What is required: Scan the records below. Copy every line in which the word "false" appears.

Supplied records:

↓↓↓

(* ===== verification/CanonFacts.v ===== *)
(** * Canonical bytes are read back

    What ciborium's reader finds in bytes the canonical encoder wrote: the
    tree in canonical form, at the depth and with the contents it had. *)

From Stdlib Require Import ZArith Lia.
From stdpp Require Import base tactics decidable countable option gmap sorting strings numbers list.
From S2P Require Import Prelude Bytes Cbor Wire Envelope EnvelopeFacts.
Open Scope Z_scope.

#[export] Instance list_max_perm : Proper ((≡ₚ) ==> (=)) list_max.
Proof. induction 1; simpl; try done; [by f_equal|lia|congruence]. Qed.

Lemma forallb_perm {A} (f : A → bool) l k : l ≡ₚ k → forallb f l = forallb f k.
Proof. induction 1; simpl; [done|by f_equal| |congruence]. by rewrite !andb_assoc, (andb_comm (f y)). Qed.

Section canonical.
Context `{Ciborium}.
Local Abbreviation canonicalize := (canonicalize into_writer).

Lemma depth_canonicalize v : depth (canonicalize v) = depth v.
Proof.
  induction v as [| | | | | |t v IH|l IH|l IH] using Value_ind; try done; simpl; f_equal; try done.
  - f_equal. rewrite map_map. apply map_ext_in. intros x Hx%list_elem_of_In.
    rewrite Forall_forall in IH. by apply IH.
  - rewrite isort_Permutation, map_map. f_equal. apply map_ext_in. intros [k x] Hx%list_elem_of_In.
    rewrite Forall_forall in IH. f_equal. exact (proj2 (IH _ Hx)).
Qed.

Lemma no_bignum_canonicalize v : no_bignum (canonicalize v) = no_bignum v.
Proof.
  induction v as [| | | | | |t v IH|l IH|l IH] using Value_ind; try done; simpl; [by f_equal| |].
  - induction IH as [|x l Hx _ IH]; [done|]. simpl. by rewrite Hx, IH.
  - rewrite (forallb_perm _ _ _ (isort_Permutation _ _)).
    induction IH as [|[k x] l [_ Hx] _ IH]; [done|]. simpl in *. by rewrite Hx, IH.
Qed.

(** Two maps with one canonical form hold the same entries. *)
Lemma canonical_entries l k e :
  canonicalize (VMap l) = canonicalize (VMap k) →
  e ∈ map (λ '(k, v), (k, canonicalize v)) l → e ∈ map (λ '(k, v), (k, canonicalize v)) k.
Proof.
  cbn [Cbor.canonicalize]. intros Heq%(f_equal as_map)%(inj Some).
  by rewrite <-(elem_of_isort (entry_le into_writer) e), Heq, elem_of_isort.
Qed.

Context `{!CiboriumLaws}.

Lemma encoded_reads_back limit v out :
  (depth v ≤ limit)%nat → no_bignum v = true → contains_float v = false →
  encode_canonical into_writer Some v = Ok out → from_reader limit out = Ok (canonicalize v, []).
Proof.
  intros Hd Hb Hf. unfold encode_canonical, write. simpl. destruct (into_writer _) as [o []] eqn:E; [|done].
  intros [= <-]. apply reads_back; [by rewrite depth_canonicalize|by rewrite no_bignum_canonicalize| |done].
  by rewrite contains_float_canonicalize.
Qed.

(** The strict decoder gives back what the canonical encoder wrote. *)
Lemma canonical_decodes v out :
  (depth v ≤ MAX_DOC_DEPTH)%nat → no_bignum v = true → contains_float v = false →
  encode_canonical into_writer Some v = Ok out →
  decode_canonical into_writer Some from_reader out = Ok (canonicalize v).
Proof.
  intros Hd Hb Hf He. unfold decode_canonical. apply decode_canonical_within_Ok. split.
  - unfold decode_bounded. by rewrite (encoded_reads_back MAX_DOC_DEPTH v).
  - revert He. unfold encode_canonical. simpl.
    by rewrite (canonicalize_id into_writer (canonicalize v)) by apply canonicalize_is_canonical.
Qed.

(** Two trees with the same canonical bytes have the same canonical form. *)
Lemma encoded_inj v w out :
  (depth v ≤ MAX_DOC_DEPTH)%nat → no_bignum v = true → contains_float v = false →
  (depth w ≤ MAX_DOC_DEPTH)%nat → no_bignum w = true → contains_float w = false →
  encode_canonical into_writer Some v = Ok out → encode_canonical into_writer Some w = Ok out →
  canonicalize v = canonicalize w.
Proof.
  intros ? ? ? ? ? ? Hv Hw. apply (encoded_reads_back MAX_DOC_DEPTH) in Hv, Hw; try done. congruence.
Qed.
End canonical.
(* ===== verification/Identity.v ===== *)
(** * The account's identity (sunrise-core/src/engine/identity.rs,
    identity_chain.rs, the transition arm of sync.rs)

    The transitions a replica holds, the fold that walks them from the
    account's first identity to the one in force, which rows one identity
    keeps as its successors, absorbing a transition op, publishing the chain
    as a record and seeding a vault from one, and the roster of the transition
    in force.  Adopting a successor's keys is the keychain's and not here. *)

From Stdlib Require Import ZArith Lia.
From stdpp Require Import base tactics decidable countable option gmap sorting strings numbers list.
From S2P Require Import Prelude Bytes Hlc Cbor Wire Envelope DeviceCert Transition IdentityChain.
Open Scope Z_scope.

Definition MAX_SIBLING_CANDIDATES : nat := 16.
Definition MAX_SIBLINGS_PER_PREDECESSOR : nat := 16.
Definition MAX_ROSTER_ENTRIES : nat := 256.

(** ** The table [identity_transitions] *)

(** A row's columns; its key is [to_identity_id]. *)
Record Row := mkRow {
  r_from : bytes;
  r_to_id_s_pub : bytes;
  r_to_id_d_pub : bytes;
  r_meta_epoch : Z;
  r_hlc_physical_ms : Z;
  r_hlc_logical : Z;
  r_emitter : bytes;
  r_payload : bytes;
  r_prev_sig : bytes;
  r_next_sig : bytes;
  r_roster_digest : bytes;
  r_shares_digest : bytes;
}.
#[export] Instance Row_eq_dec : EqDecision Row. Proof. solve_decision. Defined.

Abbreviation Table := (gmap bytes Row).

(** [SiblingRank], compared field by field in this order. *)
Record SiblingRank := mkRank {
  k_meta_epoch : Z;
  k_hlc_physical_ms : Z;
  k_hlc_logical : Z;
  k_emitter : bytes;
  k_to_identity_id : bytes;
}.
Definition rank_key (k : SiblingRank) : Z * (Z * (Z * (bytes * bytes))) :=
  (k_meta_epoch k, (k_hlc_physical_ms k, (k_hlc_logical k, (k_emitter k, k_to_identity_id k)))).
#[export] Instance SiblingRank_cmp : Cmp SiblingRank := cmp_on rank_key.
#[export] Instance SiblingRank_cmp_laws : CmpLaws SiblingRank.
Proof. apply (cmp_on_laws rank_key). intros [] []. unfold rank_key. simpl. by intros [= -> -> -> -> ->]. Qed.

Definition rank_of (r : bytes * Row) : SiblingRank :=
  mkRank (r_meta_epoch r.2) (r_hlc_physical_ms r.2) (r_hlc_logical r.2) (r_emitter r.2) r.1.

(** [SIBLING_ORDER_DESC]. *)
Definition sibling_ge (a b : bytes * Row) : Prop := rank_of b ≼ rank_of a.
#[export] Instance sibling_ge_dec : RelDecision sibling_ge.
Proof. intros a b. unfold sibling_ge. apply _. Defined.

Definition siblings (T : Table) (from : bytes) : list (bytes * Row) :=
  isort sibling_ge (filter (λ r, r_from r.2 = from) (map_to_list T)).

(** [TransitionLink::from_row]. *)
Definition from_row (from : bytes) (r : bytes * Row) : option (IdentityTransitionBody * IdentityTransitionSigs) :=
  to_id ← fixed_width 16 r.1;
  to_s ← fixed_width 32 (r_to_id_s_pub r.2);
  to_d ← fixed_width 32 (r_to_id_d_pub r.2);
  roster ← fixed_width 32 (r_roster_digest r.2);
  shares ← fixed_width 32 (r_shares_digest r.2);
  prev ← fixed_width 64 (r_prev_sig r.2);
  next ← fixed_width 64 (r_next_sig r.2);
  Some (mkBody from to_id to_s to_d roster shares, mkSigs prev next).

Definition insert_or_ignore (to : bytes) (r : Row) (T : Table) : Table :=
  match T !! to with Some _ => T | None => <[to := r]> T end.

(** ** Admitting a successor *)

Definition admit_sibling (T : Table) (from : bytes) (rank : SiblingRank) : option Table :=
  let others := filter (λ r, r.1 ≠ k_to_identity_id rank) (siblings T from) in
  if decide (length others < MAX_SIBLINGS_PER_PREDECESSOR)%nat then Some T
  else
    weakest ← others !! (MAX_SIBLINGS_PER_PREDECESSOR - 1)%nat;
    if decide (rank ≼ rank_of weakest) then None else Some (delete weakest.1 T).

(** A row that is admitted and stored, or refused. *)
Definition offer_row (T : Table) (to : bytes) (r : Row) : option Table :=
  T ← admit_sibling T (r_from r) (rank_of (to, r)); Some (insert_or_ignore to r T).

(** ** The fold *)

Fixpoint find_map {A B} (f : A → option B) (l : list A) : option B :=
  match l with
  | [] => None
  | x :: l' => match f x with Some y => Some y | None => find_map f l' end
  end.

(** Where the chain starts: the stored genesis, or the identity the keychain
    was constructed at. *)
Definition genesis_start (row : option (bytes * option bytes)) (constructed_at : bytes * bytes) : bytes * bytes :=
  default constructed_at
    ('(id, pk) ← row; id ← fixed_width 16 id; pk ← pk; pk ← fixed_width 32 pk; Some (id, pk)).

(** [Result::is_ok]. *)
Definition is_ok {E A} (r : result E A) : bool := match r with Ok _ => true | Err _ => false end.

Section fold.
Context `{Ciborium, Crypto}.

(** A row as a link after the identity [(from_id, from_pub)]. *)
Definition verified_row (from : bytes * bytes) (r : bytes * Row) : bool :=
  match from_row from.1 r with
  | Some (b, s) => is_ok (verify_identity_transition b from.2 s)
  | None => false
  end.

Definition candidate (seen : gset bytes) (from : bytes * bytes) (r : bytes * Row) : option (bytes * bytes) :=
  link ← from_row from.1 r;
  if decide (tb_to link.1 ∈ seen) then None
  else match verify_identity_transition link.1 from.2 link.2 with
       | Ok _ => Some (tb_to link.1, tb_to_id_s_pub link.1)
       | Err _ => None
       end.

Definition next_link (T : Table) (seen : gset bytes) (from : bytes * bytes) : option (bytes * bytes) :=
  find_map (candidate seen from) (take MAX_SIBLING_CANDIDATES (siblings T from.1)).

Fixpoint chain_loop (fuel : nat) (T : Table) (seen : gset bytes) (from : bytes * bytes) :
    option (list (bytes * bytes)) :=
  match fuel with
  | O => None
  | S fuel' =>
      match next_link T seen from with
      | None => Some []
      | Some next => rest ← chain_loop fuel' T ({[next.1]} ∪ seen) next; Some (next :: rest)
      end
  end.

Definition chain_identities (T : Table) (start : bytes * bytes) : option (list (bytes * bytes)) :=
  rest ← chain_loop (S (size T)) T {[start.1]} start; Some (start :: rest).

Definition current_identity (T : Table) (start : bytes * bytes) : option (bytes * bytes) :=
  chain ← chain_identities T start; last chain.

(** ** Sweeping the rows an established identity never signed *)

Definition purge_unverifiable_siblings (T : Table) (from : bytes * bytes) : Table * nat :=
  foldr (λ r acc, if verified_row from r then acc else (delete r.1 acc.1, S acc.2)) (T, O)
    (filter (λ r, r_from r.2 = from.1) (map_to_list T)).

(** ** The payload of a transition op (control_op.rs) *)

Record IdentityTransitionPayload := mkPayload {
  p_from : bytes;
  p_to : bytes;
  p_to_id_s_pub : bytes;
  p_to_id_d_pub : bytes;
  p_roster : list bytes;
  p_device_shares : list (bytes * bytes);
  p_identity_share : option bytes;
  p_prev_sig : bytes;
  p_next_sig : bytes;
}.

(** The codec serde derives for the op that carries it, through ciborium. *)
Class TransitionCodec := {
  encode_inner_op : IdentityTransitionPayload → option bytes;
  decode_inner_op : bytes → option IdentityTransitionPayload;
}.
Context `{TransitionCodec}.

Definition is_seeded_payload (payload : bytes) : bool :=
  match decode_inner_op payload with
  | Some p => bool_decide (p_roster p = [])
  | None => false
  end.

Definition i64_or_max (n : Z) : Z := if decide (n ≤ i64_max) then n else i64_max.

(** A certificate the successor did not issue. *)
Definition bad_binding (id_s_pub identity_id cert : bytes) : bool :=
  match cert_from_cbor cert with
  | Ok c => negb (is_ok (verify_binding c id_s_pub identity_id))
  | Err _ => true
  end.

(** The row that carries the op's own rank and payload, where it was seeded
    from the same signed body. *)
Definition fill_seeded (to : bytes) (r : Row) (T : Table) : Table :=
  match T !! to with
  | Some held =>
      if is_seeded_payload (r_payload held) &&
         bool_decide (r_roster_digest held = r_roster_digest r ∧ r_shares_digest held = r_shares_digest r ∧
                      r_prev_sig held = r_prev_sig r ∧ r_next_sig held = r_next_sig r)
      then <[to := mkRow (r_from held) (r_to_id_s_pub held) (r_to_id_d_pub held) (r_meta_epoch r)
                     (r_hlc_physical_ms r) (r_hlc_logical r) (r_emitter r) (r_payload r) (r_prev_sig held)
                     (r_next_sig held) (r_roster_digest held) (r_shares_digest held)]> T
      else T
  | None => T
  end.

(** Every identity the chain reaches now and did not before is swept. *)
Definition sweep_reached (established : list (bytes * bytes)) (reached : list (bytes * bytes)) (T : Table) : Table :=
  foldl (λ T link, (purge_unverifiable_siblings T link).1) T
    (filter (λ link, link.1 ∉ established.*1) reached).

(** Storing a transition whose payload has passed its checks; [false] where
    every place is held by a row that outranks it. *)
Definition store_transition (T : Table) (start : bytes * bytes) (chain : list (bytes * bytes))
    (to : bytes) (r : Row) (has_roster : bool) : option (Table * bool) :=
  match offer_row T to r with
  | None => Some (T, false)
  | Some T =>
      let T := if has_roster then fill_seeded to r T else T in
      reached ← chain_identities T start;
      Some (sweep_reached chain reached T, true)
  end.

↑↑↑

Answer:
  (depth v ≤ limit)%nat → no_bignum v = true → contains_float v = false →
  (depth v ≤ MAX_DOC_DEPTH)%nat → no_bignum v = true → contains_float v = false →
  (depth v ≤ MAX_DOC_DEPTH)%nat → no_bignum v = true → contains_float v = false →
  (depth w ≤ MAX_DOC_DEPTH)%nat → no_bignum w = true → contains_float w = false →
Definition is_ok {E A} (r : result E A) : bool := match r with Ok _ => true | Err _ => false end.
  | None => false
  | None => false
(** Storing a transition whose payload has passed its checks; [false] where
  | None => Some (T, false)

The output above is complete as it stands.